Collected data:
+ + + + +
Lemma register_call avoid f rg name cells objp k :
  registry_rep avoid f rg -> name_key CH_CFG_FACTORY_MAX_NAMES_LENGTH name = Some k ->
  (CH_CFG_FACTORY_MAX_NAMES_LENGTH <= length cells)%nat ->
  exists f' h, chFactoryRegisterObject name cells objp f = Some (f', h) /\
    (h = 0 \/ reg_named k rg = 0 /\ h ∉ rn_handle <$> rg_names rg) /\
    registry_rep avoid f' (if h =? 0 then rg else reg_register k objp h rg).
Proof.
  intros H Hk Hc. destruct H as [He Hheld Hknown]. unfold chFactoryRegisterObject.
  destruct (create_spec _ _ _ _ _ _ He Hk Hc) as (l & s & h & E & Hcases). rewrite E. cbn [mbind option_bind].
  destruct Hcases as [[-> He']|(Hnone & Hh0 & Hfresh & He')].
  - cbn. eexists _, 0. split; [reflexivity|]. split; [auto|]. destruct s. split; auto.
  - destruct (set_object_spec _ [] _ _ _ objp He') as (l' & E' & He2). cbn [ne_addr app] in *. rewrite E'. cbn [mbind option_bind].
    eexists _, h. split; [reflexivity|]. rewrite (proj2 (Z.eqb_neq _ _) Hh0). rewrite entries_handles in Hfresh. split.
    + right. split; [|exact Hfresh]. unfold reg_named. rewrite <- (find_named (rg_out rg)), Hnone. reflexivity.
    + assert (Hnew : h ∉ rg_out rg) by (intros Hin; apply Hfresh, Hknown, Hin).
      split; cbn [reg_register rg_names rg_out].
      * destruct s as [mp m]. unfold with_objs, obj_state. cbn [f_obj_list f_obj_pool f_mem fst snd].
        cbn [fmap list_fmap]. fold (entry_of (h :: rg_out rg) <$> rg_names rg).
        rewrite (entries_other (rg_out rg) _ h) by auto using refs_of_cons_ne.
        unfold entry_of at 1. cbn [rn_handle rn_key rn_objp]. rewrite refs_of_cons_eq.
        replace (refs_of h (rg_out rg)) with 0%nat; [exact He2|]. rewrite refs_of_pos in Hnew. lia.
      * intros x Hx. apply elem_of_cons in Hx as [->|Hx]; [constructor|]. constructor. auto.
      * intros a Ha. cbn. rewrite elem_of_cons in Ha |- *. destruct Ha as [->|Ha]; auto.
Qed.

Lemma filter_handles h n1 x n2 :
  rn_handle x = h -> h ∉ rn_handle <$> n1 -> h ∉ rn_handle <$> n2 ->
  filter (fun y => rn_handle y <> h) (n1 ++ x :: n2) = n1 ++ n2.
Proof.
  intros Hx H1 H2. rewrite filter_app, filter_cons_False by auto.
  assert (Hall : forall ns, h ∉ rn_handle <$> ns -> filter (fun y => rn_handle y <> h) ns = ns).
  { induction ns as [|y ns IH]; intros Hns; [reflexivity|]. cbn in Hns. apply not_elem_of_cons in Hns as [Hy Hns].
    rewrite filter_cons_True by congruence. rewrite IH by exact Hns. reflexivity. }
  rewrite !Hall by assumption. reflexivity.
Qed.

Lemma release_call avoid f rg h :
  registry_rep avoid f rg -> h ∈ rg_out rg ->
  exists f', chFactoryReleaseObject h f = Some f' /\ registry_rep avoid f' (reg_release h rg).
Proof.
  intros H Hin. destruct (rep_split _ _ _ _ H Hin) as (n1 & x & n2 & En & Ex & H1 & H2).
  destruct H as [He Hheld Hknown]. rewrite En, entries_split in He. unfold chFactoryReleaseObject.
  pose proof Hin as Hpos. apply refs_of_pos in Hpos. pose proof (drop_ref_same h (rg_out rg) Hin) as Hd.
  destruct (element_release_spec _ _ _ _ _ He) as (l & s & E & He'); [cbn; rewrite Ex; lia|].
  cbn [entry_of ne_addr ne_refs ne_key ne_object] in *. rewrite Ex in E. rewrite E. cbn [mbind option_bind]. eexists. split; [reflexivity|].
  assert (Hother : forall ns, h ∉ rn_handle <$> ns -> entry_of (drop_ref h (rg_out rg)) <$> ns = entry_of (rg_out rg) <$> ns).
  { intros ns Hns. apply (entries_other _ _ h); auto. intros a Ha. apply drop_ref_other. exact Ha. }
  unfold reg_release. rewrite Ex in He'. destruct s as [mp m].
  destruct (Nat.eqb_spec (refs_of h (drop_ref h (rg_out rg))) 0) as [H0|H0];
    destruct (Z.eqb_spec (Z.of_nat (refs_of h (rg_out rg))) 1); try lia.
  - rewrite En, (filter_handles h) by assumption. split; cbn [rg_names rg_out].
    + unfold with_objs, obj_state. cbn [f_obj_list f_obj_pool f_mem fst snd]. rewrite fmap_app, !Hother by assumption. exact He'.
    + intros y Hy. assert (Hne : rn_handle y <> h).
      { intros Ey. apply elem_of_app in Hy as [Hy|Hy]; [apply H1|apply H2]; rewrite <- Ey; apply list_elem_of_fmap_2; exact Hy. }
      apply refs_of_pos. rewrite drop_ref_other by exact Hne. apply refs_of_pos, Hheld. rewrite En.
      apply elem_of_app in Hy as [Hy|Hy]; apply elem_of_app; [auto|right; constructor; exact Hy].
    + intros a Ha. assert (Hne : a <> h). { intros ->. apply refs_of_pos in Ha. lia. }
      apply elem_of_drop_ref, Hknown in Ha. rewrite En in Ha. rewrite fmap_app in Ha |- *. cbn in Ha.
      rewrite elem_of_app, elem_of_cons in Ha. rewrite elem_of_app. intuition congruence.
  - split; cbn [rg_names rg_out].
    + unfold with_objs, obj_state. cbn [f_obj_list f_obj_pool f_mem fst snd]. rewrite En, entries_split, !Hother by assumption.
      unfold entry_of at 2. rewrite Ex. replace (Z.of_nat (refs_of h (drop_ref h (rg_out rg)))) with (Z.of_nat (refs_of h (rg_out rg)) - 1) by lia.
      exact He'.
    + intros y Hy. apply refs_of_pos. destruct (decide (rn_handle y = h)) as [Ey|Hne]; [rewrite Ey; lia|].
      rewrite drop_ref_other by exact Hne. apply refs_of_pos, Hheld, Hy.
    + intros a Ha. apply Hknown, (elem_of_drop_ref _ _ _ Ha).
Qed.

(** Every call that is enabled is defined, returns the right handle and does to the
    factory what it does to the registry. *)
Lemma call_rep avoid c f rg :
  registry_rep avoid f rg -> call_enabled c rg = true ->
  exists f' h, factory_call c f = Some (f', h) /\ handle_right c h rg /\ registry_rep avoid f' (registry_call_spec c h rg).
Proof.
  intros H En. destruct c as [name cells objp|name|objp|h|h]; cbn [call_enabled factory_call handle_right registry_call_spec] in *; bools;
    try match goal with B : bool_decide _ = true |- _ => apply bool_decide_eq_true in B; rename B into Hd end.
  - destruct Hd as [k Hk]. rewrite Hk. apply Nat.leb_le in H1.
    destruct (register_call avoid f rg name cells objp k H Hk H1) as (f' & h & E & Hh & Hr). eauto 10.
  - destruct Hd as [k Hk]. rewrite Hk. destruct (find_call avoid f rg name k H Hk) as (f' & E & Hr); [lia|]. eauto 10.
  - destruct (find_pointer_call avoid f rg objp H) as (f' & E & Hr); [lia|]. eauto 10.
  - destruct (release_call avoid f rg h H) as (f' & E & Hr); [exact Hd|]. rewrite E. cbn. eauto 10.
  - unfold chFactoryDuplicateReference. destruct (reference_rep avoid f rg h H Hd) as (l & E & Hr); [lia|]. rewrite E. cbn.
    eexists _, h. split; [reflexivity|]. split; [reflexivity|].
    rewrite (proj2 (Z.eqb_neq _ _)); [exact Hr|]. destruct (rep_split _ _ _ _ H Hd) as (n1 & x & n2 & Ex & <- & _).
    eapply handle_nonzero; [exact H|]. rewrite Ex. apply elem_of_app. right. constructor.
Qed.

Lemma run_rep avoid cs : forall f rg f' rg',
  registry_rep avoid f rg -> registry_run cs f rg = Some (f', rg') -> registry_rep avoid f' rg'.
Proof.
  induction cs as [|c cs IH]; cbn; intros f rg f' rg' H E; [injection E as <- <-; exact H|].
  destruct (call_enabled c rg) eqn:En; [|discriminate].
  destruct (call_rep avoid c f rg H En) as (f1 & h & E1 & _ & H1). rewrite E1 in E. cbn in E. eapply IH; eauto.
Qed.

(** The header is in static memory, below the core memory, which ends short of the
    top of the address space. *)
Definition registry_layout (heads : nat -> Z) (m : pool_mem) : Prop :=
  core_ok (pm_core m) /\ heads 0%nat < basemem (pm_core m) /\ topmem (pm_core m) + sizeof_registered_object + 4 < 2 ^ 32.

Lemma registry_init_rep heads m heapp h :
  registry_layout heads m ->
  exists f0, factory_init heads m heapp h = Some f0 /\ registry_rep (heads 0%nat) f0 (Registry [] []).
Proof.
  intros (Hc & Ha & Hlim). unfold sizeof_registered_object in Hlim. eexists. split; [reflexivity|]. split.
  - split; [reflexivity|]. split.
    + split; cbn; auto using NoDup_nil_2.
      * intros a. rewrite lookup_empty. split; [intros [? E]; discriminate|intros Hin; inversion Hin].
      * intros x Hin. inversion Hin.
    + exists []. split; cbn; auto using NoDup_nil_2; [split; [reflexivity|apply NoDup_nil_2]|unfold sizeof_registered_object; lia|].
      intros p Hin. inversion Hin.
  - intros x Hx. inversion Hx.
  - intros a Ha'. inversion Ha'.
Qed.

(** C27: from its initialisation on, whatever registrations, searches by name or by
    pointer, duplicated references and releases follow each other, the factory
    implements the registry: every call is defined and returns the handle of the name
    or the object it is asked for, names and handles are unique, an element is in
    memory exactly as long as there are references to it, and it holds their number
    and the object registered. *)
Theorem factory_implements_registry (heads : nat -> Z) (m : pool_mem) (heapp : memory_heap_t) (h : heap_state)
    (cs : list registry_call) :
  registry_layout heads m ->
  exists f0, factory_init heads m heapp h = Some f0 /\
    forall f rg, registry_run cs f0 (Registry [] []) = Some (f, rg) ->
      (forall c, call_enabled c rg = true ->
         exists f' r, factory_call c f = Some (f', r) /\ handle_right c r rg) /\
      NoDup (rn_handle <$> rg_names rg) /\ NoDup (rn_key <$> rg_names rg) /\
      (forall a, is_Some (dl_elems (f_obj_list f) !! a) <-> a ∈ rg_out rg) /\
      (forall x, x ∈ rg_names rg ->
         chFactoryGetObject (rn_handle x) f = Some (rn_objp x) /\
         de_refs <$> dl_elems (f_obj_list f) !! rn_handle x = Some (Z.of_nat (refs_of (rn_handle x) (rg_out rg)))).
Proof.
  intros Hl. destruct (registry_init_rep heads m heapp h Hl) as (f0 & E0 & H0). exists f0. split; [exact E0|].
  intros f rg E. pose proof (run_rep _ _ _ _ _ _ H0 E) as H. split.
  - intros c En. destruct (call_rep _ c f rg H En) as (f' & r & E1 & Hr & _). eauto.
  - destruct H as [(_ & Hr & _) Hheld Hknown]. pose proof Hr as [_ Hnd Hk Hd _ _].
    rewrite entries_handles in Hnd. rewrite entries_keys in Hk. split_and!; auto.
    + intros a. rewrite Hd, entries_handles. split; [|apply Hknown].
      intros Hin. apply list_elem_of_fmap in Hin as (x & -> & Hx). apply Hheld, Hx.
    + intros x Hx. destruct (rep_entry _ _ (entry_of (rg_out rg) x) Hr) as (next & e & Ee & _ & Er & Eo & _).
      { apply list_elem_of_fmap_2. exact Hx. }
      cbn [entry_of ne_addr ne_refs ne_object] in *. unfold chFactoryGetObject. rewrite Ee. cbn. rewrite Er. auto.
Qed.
+ + + + +
- [What to produce] Could you set down, word for word, only the lines above from the line with "rn_handle y <> h)." to the line with "apply elem_of_app in Hy as [Hy|Hy]; apply", including both?

- [Expected output]
    + intros y Hy. assert (Hne : rn_handle y <> h).
      { intros Ey. apply elem_of_app in Hy as [Hy|Hy]; [apply H1|apply H2]; rewrite <- Ey; apply list_elem_of_fmap_2; exact Hy. }
      apply refs_of_pos. rewrite drop_ref_other by exact Hne. apply refs_of_pos, Hheld. rewrite En.
      apply elem_of_app in Hy as [Hy|Hy]; apply elem_of_app; [auto|right; constructor; exact Hy].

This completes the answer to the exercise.